* [Task statement]: Word for word, transcribe the data below from the line with "rewrite tally_partition. exact Hlen." to the line with "replace_calls fl e c w = (res, w') ->", keeping both of those lines.

Supplied material section start

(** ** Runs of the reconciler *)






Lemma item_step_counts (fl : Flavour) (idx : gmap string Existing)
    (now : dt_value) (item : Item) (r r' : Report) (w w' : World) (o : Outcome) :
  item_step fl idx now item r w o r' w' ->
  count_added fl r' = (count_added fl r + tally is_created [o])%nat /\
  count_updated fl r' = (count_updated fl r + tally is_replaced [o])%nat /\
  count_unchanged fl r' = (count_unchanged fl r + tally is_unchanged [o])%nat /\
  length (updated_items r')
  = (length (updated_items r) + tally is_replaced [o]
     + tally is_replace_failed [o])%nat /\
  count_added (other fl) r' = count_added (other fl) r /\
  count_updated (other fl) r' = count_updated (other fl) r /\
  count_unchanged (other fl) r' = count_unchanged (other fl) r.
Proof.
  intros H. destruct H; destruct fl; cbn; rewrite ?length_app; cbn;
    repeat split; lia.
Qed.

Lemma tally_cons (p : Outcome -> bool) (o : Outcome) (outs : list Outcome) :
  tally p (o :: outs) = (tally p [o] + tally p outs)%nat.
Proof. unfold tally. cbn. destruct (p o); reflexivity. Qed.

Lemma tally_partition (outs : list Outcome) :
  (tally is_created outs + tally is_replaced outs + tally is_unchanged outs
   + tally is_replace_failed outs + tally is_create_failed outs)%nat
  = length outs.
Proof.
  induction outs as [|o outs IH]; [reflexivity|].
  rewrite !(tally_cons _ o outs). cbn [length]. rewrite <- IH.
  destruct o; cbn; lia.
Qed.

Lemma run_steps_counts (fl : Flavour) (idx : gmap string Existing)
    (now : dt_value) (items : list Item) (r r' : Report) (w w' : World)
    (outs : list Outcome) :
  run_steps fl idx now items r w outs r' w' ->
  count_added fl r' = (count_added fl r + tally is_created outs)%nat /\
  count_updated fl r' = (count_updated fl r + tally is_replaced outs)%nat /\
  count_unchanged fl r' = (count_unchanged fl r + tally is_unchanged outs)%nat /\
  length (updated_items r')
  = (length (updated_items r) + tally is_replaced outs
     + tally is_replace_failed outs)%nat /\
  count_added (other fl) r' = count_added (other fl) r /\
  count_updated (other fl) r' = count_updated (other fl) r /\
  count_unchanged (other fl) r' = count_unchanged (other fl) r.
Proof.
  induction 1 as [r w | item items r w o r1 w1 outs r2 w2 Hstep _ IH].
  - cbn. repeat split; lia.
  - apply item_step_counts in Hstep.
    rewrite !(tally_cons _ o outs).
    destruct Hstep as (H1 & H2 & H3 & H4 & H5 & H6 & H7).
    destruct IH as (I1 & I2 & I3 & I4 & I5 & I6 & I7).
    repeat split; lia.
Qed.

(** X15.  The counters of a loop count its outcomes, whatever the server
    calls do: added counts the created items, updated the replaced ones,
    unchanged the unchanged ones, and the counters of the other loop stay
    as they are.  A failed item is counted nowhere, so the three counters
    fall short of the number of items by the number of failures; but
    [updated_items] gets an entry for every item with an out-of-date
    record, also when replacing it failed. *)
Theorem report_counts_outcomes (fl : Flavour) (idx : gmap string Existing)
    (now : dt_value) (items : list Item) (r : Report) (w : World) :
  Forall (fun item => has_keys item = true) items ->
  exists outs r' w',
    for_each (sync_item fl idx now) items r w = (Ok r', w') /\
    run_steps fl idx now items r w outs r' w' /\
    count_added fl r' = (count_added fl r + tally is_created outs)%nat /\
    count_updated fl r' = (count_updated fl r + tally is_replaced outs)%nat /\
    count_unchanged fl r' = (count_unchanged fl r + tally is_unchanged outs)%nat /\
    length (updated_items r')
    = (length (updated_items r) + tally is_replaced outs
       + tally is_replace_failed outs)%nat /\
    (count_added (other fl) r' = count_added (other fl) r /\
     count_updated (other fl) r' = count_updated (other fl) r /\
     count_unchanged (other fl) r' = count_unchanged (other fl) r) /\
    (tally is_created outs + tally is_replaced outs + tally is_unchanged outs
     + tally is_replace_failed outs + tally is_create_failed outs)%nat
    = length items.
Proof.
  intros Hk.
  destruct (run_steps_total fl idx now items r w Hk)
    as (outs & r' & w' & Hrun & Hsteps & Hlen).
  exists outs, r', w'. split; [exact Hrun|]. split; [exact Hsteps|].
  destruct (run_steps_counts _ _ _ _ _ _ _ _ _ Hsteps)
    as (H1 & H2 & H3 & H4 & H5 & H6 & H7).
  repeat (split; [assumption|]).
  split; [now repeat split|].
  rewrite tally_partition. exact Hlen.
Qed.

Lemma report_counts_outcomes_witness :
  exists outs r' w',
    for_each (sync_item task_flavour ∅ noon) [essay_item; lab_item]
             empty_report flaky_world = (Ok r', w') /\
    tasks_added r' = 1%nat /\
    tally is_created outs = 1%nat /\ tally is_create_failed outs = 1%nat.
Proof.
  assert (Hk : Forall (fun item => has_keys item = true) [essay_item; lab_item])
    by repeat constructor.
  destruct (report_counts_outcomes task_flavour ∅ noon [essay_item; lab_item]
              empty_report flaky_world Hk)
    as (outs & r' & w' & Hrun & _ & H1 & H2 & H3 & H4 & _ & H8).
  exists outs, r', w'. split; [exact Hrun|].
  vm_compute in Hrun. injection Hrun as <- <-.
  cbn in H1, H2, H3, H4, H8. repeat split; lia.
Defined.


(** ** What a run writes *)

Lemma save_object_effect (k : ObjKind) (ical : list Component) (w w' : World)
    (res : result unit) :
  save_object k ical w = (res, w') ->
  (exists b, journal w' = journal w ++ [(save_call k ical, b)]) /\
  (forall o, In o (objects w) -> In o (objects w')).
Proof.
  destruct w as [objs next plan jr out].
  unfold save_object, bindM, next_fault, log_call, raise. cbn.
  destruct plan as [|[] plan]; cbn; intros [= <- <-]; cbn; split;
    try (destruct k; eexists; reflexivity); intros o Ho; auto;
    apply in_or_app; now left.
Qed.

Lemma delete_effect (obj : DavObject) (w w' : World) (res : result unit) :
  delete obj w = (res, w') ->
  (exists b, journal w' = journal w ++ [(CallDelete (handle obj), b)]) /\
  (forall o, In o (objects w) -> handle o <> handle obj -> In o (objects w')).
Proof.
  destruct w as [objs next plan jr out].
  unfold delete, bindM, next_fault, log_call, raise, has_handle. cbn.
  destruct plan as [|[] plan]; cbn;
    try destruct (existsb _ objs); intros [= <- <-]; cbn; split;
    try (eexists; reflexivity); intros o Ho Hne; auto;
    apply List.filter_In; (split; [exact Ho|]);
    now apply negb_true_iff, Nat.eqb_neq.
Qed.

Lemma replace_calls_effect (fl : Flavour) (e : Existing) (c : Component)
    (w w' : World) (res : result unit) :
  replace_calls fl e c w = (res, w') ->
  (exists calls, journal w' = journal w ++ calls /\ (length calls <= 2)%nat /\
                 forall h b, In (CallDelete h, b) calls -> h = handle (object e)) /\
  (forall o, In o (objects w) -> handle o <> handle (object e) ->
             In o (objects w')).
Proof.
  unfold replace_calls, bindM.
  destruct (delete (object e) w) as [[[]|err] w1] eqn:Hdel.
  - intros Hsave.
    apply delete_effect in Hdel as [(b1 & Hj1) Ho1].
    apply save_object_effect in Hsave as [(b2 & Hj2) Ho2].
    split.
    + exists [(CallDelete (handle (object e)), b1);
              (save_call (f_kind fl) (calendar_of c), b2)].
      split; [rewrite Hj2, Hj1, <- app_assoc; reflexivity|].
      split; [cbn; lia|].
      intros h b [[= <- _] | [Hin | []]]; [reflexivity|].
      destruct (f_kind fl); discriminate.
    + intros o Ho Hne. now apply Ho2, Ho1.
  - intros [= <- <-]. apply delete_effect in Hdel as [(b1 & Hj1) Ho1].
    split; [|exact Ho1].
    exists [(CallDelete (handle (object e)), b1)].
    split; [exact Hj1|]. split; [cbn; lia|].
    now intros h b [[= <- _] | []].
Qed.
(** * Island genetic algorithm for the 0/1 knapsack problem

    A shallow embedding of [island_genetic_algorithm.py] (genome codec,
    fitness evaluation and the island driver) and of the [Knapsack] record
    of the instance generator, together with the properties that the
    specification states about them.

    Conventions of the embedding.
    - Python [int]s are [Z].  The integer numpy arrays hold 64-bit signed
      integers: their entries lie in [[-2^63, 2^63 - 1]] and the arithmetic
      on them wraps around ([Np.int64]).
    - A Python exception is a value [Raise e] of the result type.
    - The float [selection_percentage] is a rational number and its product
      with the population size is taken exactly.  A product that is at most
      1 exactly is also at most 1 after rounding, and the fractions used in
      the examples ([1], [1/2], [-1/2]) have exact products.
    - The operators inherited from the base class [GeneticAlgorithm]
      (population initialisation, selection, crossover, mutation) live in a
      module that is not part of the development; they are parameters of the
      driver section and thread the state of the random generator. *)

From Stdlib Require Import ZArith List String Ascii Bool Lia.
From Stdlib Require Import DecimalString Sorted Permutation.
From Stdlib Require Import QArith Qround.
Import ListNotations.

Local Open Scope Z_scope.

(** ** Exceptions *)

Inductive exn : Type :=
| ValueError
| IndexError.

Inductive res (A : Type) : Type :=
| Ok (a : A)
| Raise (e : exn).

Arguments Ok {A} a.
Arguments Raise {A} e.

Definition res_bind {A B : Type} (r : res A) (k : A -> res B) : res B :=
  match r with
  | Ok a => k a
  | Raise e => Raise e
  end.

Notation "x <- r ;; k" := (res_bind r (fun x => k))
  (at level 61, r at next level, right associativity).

Supplied material section end

* [Solution to this exercise]:
  rewrite tally_partition. exact Hlen.
Qed.

Lemma report_counts_outcomes_witness :
  exists outs r' w',
    for_each (sync_item task_flavour ∅ noon) [essay_item; lab_item]
             empty_report flaky_world = (Ok r', w') /\
    tasks_added r' = 1%nat /\
    tally is_created outs = 1%nat /\ tally is_create_failed outs = 1%nat.
Proof.
  assert (Hk : Forall (fun item => has_keys item = true) [essay_item; lab_item])
    by repeat constructor.
  destruct (report_counts_outcomes task_flavour ∅ noon [essay_item; lab_item]
              empty_report flaky_world Hk)
    as (outs & r' & w' & Hrun & _ & H1 & H2 & H3 & H4 & _ & H8).
  exists outs, r', w'. split; [exact Hrun|].
  vm_compute in Hrun. injection Hrun as <- <-.
  cbn in H1, H2, H3, H4, H8. repeat split; lia.
Defined.


(** ** What a run writes *)

Lemma save_object_effect (k : ObjKind) (ical : list Component) (w w' : World)
    (res : result unit) :
  save_object k ical w = (res, w') ->
  (exists b, journal w' = journal w ++ [(save_call k ical, b)]) /\
  (forall o, In o (objects w) -> In o (objects w')).
Proof.
  destruct w as [objs next plan jr out].
  unfold save_object, bindM, next_fault, log_call, raise. cbn.
  destruct plan as [|[] plan]; cbn; intros [= <- <-]; cbn; split;
    try (destruct k; eexists; reflexivity); intros o Ho; auto;
    apply in_or_app; now left.
Qed.

Lemma delete_effect (obj : DavObject) (w w' : World) (res : result unit) :
  delete obj w = (res, w') ->
  (exists b, journal w' = journal w ++ [(CallDelete (handle obj), b)]) /\
  (forall o, In o (objects w) -> handle o <> handle obj -> In o (objects w')).
Proof.
  destruct w as [objs next plan jr out].
  unfold delete, bindM, next_fault, log_call, raise, has_handle. cbn.
  destruct plan as [|[] plan]; cbn;
    try destruct (existsb _ objs); intros [= <- <-]; cbn; split;
    try (eexists; reflexivity); intros o Ho Hne; auto;
    apply List.filter_In; (split; [exact Ho|]);
    now apply negb_true_iff, Nat.eqb_neq.
Qed.

Lemma replace_calls_effect (fl : Flavour) (e : Existing) (c : Component)
    (w w' : World) (res : result unit) :
  replace_calls fl e c w = (res, w') ->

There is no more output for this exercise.